* [LISTED RECORDS]:
Lemma _add_transformer_eq (r : row) (m : SystemModel) :
  missing_fields REQUIRED_TX_FIELDS r = [] ->
  _add_transformer float_of_str r m =
    match tx_of_row r with
    | Raise e => (m, Raise e)
    | Ok tx =>
        if dict_mem (tx_id tx) (transformers m) then
          (m, Raise (ValueError ("Duplicate tx_id found in CSV: " ++ tx_id tx)))
        else
          (mkSystemModel (buses m) (lines m) (dict_set (tx_id tx) tx (transformers m)),
           Ok tt)
    end.
Proof.
  intros Hm. unfold _add_transformer, tx_of_row. rewrite Hm.
  unfold bind at 1. unfold lift.
  destruct (subscript r "tx_id") as [c1 | e]; cbn [rbind]; [| reflexivity].
  destruct (subscript r "primary_bus") as [c2 | e]; cbn [rbind]; [| reflexivity].
  destruct (subscript r "secondary_bus") as [c3 | e]; cbn [rbind]; [| reflexivity].
  destruct (subscript r "primary_kv") as [c4 | e]; cbn [rbind]; [| reflexivity].
  destruct (float_cell float_of_str c4) as [q4 | e]; cbn [rbind]; [| reflexivity].
  destruct (subscript r "secondary_kv") as [c5 | e]; cbn [rbind]; [| reflexivity].
  destruct (float_cell float_of_str c5) as [q5 | e]; cbn [rbind]; [| reflexivity].
  destruct (subscript r "z_percent") as [c6 | e]; cbn [rbind]; [| reflexivity].
  destruct (float_cell float_of_str c6) as [q6 | e]; cbn [rbind]; [| reflexivity].
  destruct (optional_float float_of_str "tap" r) as [tp | e]; cbn [rbind];
    [| reflexivity].
  rewrite Transformer_new_ok. unfold bind, get, raise, modify.
  destruct (dict_mem _ (transformers m)); reflexivity.
Qed.

Lemma optional_float_ok (k : string) (r : row) (v : option Q) :
  optional_float float_of_str k r = Ok v ->
  v = match row_get k r with
      | Some (String a s) => float_of_str (String a s)
      | _ => None
      end.
Proof.
  unfold optional_float, row_get, subscript.
  destruct (dict_get k r) as [[[| a s] |] |]; cbn [truthy rbind float_cell];
    try (intros [= <-]; reflexivity).
  destruct (float_of_str (String a s)) as [q |]; cbn [rbind];
    [intros [= <-]; reflexivity | discriminate].
Qed.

* [TASK PROMPT]:
Copy the lines from the one with "if dict_mem (tx_id" through the last line of the material above, exactly as they are and with no others.

* [RESULT OF THE TASK]:
        if dict_mem (tx_id tx) (transformers m) then
          (m, Raise (ValueError ("Duplicate tx_id found in CSV: " ++ tx_id tx)))
        else
          (mkSystemModel (buses m) (lines m) (dict_set (tx_id tx) tx (transformers m)),
           Ok tt)
    end.
Proof.
  intros Hm. unfold _add_transformer, tx_of_row. rewrite Hm.
  unfold bind at 1. unfold lift.
  destruct (subscript r "tx_id") as [c1 | e]; cbn [rbind]; [| reflexivity].
  destruct (subscript r "primary_bus") as [c2 | e]; cbn [rbind]; [| reflexivity].
  destruct (subscript r "secondary_bus") as [c3 | e]; cbn [rbind]; [| reflexivity].
  destruct (subscript r "primary_kv") as [c4 | e]; cbn [rbind]; [| reflexivity].
  destruct (float_cell float_of_str c4) as [q4 | e]; cbn [rbind]; [| reflexivity].
  destruct (subscript r "secondary_kv") as [c5 | e]; cbn [rbind]; [| reflexivity].
  destruct (float_cell float_of_str c5) as [q5 | e]; cbn [rbind]; [| reflexivity].
  destruct (subscript r "z_percent") as [c6 | e]; cbn [rbind]; [| reflexivity].
  destruct (float_cell float_of_str c6) as [q6 | e]; cbn [rbind]; [| reflexivity].
  destruct (optional_float float_of_str "tap" r) as [tp | e]; cbn [rbind];
    [| reflexivity].
  rewrite Transformer_new_ok. unfold bind, get, raise, modify.
  destruct (dict_mem _ (transformers m)); reflexivity.
Qed.

Lemma optional_float_ok (k : string) (r : row) (v : option Q) :
  optional_float float_of_str k r = Ok v ->
  v = match row_get k r with
      | Some (String a s) => float_of_str (String a s)
      | _ => None
      end.
Proof.
  unfold optional_float, row_get, subscript.
  destruct (dict_get k r) as [[[| a s] |] |]; cbn [truthy rbind float_cell];
    try (intros [= <-]; reflexivity).
  destruct (float_of_str (String a s)) as [q |]; cbn [rbind];
    [intros [= <-]; reflexivity | discriminate].
Qed.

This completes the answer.